Welcome to the Animals podcast. I'm Haley Bryant, COO of Animals. I'm joined by my good friend, Sydney Carlton, director of brand at Storyblocks, who is a mentor and relatively new mom. How's it going, Sydney?
It's going pretty good. How's it going on your end?
Can't complain. You know? We're here, we're making it through the year. It's more than a lot of people are lucky enough to have, so I feel really lucky. But before we dive in, remind me, what was your path into brand marketing? You started in SEO and content, right?
Yeah, exactly. Really, the beginning of my path started with my blog, a brunch blog with a friend. From there, I taught myself SEO. Obviously the blog was an entry into content marketing, and was able to get a job at an agency specializing in technical SEO and web development, and kind of grew from there. Went into SEO at Storyblocks, where I am now, managing that, and then kind of year by year took on a little bit more, then took on content marketing, now I'm taking on brand marketing. It's been an interesting journey that I did not anticipate.
It's been really awesome to watch from the sidelines as you've grown over the last few years and how your growth has mirrored your company growth. How long have you been at Storyblocks now?
I've been with Storyblocks for about three-and-a-half years now.
That's awesome. You mentioned kind of taking on more responsibility over that three-year course. Was that stuff that you asked to do, you were asked to do some somewhere in the middle?
Yeah. I mean, it was a really good opportunity. With SEO, as we know, a lot of it is connected to the quality of the content that you produce.
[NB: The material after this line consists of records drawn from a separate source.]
(** X6: every record of an exported document is well formed: the count is
    "1", the time has no line feed and no white space at its ends, the pool
    codes are among the fixed ones ([uigf_gacha_type] is never "400"), the
    item is a character of rank "5" or a weapon of rank "3", and its name is
    the category, an underscore and the item id. *)
Theorem exported_records_well_formed :
  ∀ (U : UnicodeData) (w : world) (uid : option Z) (s s' : state)
    (doc : uigf_data),
    export_gacha_data w uid s = (Return (Some doc), s') →
    Forall (λ rec,
              Rec.count rec = py "1"
              ∧ (LF ∉ Rec.time rec)
              ∧ (∀ c, head (Rec.time rec) = Some c ∨ last (Rec.time rec) = Some c
                      → isspace c = false)
              ∧ Rec.uigf_gacha_type rec
                ∈ [py "100"; py "200"; py "301"; py "302"; py "500"]
              ∧ Rec.gacha_type rec
                ∈ [py "100"; py "200"; py "301"; py "302"; py "400"; py "500"]
              ∧ (Rec.item_type rec = character ∧ Rec.rank_type rec = py "5"
                 ∨ Rec.item_type rec = weapon ∧ Rec.rank_type rec = py "3")
              ∧ Rec.name rec
                = Rec.item_type rec ++ py "_" ++ Rec.item_id rec)
      (list_ doc).
Proof.
  intros U w uid s s' doc Hrun.
  destruct (export_returns_document w uid s s' doc Hrun)
    as (rows & k & _ & _ & _ & -> & _ & _).
  apply Forall_forall. intros rec Hrec. cbn [list_ document] in Hrec.
  apply elem_of_omap_record_of in Hrec as (r & gi & _ & Hgi & ->).
  cbn [make_record Rec.count Rec.time Rec.uigf_gacha_type Rec.gacha_type
       Rec.item_type Rec.rank_type Rec.name Rec.item_id].
  split; [done|]. split.
  { intros H%elem_of_parse_timestamp. by apply not_elem_of_remove_char in H. }
  split; [intros c; apply strip_head_last|].
  rewrite GACHA_TYPE_MAP_lookup in Hgi.
  assert (Pool.uigf_gacha_type gi
            ∈ [py "100"; py "200"; py "301"; py "302"; py "500"]
          ∧ Pool.gacha_type gi
            ∈ [py "100"; py "200"; py "301"; py "302"; py "400"; py "500"])
    as [Hu Hg].
  { destruct (decide (QueryType r = 400)).
    { injection Hgi as <-. simpl. rewrite !elem_of_cons. tauto. }
    destruct (decide (QueryType r ∈ [100; 200; 301; 302; 500])) as [Hin|];
      [|done].
    injection Hgi as <-. simpl. rewrite !elem_of_cons, elem_of_nil in Hin.
    destruct Hin as [->|[->|[->|[->|[->|[]]]]]];
      rewrite !elem_of_cons; tauto. }
  split; [done|]. split; [done|].
  unfold get_item_info. rewrite get_rank_type_cases.
  destruct (between 10000 (ItemId r) 19999);
    cbn [Item.item_type Item.rank_type Item.name]; split; try done.
  - by left.
  - by right.
Qed.

(** X7: distinct record ids under the key give distinct [id] strings in the
    exported list ([str] of an integer is injective). *)
Theorem exported_ids_distinct :
  ∀ (U : UnicodeData) (w : world) (uid : option Z) (s s' : state)
    (doc : uigf_data) (rows : list row) (k : Z),
    export_gacha_data w uid s = (Return (Some doc), s') →
    db w = db_table rows →
    resolved_key uid rows = Some k →
    NoDup (Id <$> filter (λ r, ArchiveId r = k) rows) →
    NoDup (Rec.id <$> list_ doc).
Proof.
  intros U w uid s s' doc rows k Hrun Hdb Hk Hnd.
  destruct (export_returns_document w uid s s' doc Hrun)
    as (rows' & k' & Hdb' & Hk' & _ & -> & _ & _).
  assert (rows' = rows) as -> by congruence.
  assert (k' = k) as -> by congruence.
  cbn [list_ document]. rewrite omap_record_of_ids.
  apply NoDup_fmap_2; [intros a b; apply str_int_inj|].
  assert (NoDup (Id <$> selected k rows)) as Hsel
    by by rewrite selected_Permutation.
  revert Hsel. generalize (selected k rows). intros sel.
  induction sel as [|r sel IH]; [done|].
  rewrite filter_cons. cbn [fmap list_fmap]. intros [Hr Hsel]%NoDup_cons.
  destruct (decide (QueryType r ∈ pool_codes)); [|by apply IH].
  cbn [fmap list_fmap]. apply NoDup_cons. split; [|by apply IH].
  intros Hin. apply Hr. apply list_elem_of_fmap in Hin as (x & -> & Hx).
  apply list_elem_of_fmap. exists x. split; [done|].
  by apply list_elem_of_filter in Hx as [_ ?].
Qed.



(** ** The script *)


(** ** Storage order *)

Lemma NoDup_fmap_eq {A B} (f : A → B) (l : list A) (x y : A) :
  NoDup (f <$> l) → x ∈ l → y ∈ l → f x = f y → x = y.
Proof.
  induction l as [|a l IH]; [by intros _ ?%elem_of_nil|].
  cbn [fmap list_fmap]. intros [Ha Hl]%NoDup_cons Hx Hy Hf.
  apply elem_of_cons in Hx as [->|Hx]; apply elem_of_cons in Hy as [->|Hy].
  - done.
  - exfalso. apply Ha. rewrite Hf. apply list_elem_of_fmap. eauto.
  - exfalso. apply Ha. rewrite <- Hf. apply list_elem_of_fmap. eauto.
  - by apply IH.
Qed.

Lemma selected_Permutation_eq (k : Z) (rows rows' : list row) :
  rows ≡ₚ rows' →
  NoDup (Id <$> filter (λ r, ArchiveId r = k) rows) →
  selected k rows = selected k rows'.
Proof.
  intros Hperm Hnd. apply (StronglySorted_unique_strong Id_le).
  - intros x1 x2 Hx1 Hx2 H12 H21. unfold Id_le in *.
    rewrite selected_Permutation in Hx1.
    rewrite selected_Permutation, <- Hperm in Hx2.
    apply (NoDup_fmap_eq Id _ x1 x2 Hnd Hx1 Hx2). lia.
  - apply selected_Sorted.
  - apply selected_Sorted.
  - by rewrite !selected_Permutation, Hperm.
Qed.

(** X15: with an explicit key and distinct record ids under it, the outcome
    of a run does not depend on the order in which the table stores its
    rows. *)
Theorem export_storage_order_irrelevant :
  ∀ (U : UnicodeData) (w : world) (k : Z) (rows rows' : list row)
    (s : state),
    db w = db_table rows →
    rows ≡ₚ rows' →
    NoDup (Id <$> filter (λ r, ArchiveId r = k) rows) →
    export_gacha_data (with_db w (db_table rows')) (Some k) s
    = export_gacha_data w (Some k) s.
Proof.
  intros U w k rows rows' s Hdb Hperm Hnd.
  rewrite !export_gacha_data_run, Hdb.
  cbn [with_db db resolved_key open_error dump_error].
  by rewrite <- (selected_Permutation_eq k rows rows' Hperm Hnd).
Qed.

(** ** The further properties at concrete inputs *)

Lemma parse_timestamp_clean_offset_witness :
  parse_timestamp (U := unicode_tables)
    (py "2024-01-02 03:04:05" ++ [LF] ++ py "-05:00")
  = py "2024-01-02 03:04:05".
Proof.
  apply (parse_timestamp_clean_offset (U := unicode_tables)
           (py "2024-01-02 03:04:05" ++ [LF] ++ py "-05:00")
           (py "2024-01-02 03:04:05") (py "-05:00")).
  - vm_compute. reflexivity.
  - vm_compute. reflexivity.
  - vm_compute. reflexivity.
Defined.

Lemma parse_timestamp_no_outer_space_witness :
  isspace (UnicodeData := unicode_tables) 50%N = false.
Proof.
  apply (parse_timestamp_no_outer_space (U := unicode_tables)
           (py " 2024-11-16 ") 50%N).
  left. vm_compute. reflexivity.
Defined.



Lemma export_gacha_data_accounting_witness :
  let w := a_world (db_table three_rows) in
  ∃ (rows : list row) (k : Z),
    db w = db_table rows
    ∧ resolved_key None rows = Some k
    ∧ stdout (run_state w None)
      = stdout (initial absent) ++ exporting_line k (selected k rows)
          :: row_warnings (selected k rows)
          ++ summary_lines w k (list_ (run_document w None))
    ∧ length (filter (λ r, ArchiveId r = k) rows)
      = (length (list_ (run_document w None))
         + length (row_warnings (selected k rows)))%nat.
Proof.
  apply (export_gacha_data_accounting unicode_tables
           (a_world (db_table three_rows)) None (initial absent)).
  vm_compute. reflexivity.
Defined.

Lemma exported_records_well_formed_witness :
  Forall (λ rec,
            Rec.count rec = py "1"
            ∧ (LF ∉ Rec.time rec)
            ∧ (∀ c, head (Rec.time rec) = Some c ∨ last (Rec.time rec) = Some c
                    → isspace (UnicodeData := unicode_tables) c = false)
            ∧ Rec.uigf_gacha_type rec
              ∈ [py "100"; py "200"; py "301"; py "302"; py "500"]
            ∧ Rec.gacha_type rec
              ∈ [py "100"; py "200"; py "301"; py "302"; py "400"; py "500"]
            ∧ (Rec.item_type rec = character ∧ Rec.rank_type rec = py "5"
               ∨ Rec.item_type rec = weapon ∧ Rec.rank_type rec = py "3")
            ∧ Rec.name rec
              = Rec.item_type rec ++ py "_" ++ Rec.item_id rec)
    (list_ (run_document (a_world (db_table three_rows)) None)).
Proof.
  apply (exported_records_well_formed unicode_tables
           (a_world (db_table three_rows)) None (initial absent)
           (run_state (a_world (db_table three_rows)) None)).
  vm_compute. reflexivity.
Defined.

Lemma exported_ids_distinct_witness :
  NoDup (Rec.id <$> list_ (run_document (a_world (db_table three_rows)) None)).
Proof.
  apply (exported_ids_distinct unicode_tables
           (a_world (db_table three_rows)) None (initial absent)
           (run_state (a_world (db_table three_rows)) None)
           _ three_rows 800000001).
  - vm_compute. reflexivity.
  - reflexivity.
  - reflexivity.
  - apply (bool_decide_unpack _). vm_compute. exact I.
Defined.


Lemma export_storage_order_irrelevant_witness :
  export_gacha_data (U := unicode_tables)
    (with_db (a_world (db_table three_rows)) (db_table (rev three_rows)))
    (Some 800000001) (initial absent)
  = export_gacha_data (U := unicode_tables) (a_world (db_table three_rows))
      (Some 800000001) (initial absent).
Proof.
  apply (export_storage_order_irrelevant unicode_tables
           (a_world (db_table three_rows)) 800000001 three_rows
           (rev three_rows) (initial absent)).
  - reflexivity.
  - apply Permutation_rev.
  - apply (bool_decide_unpack _). vm_compute. exact I.
Defined.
So then I was like, "Well, can I run the blog? Can I be in charge of this?" Then it was like, "Well, obviously there's other content types besides the written form, and we're a very video first company, so I want to look at content marketing as a whole and balance what output that we have across platforms. So, can I take that on?" Luckily, I'm with a company that's like, "Sure. If you think you can make a difference here, then be our guest." Luckily, I'm with a company that's just full of yeses to everything that I've asked for. As I ask more responsibility, it's kind of all come back to this one idea of achieving organic growth. So, it's all connected for me.
That's awesome. We focus really heavily on organic growth through quality content at Animals. I feel like there's really cool alignment here. It makes me even more excited to talk to you today. One of the big reasons for our conversation today is the Re:stock campaign that you just launched. Was that one of those things that you kind of championed an idea that you helped come up with? Did that come top down? What was the beginning of that idea?
Yeah, so sort of early on in my tenure at the company, like maybe two-and-a-half years ago, I was like, "We need more diverse content." I mean, I think everyone knew this. It was kind of like, "Yeah, we know. Customers are requesting this." But it was like, no, like we're a very community based company, and it was like, what if we actually worked with filmmakers and created our own stock and kind of go back to our roots? Because that's what we were founded on, we were founded by a independent film maker who was trying to make something and thought that the cost of stock was ridiculous, and so he started making his own. So, it's like, let's do this. It took about a year of talking before it started to really become like, "No, we can do this. Let's do it."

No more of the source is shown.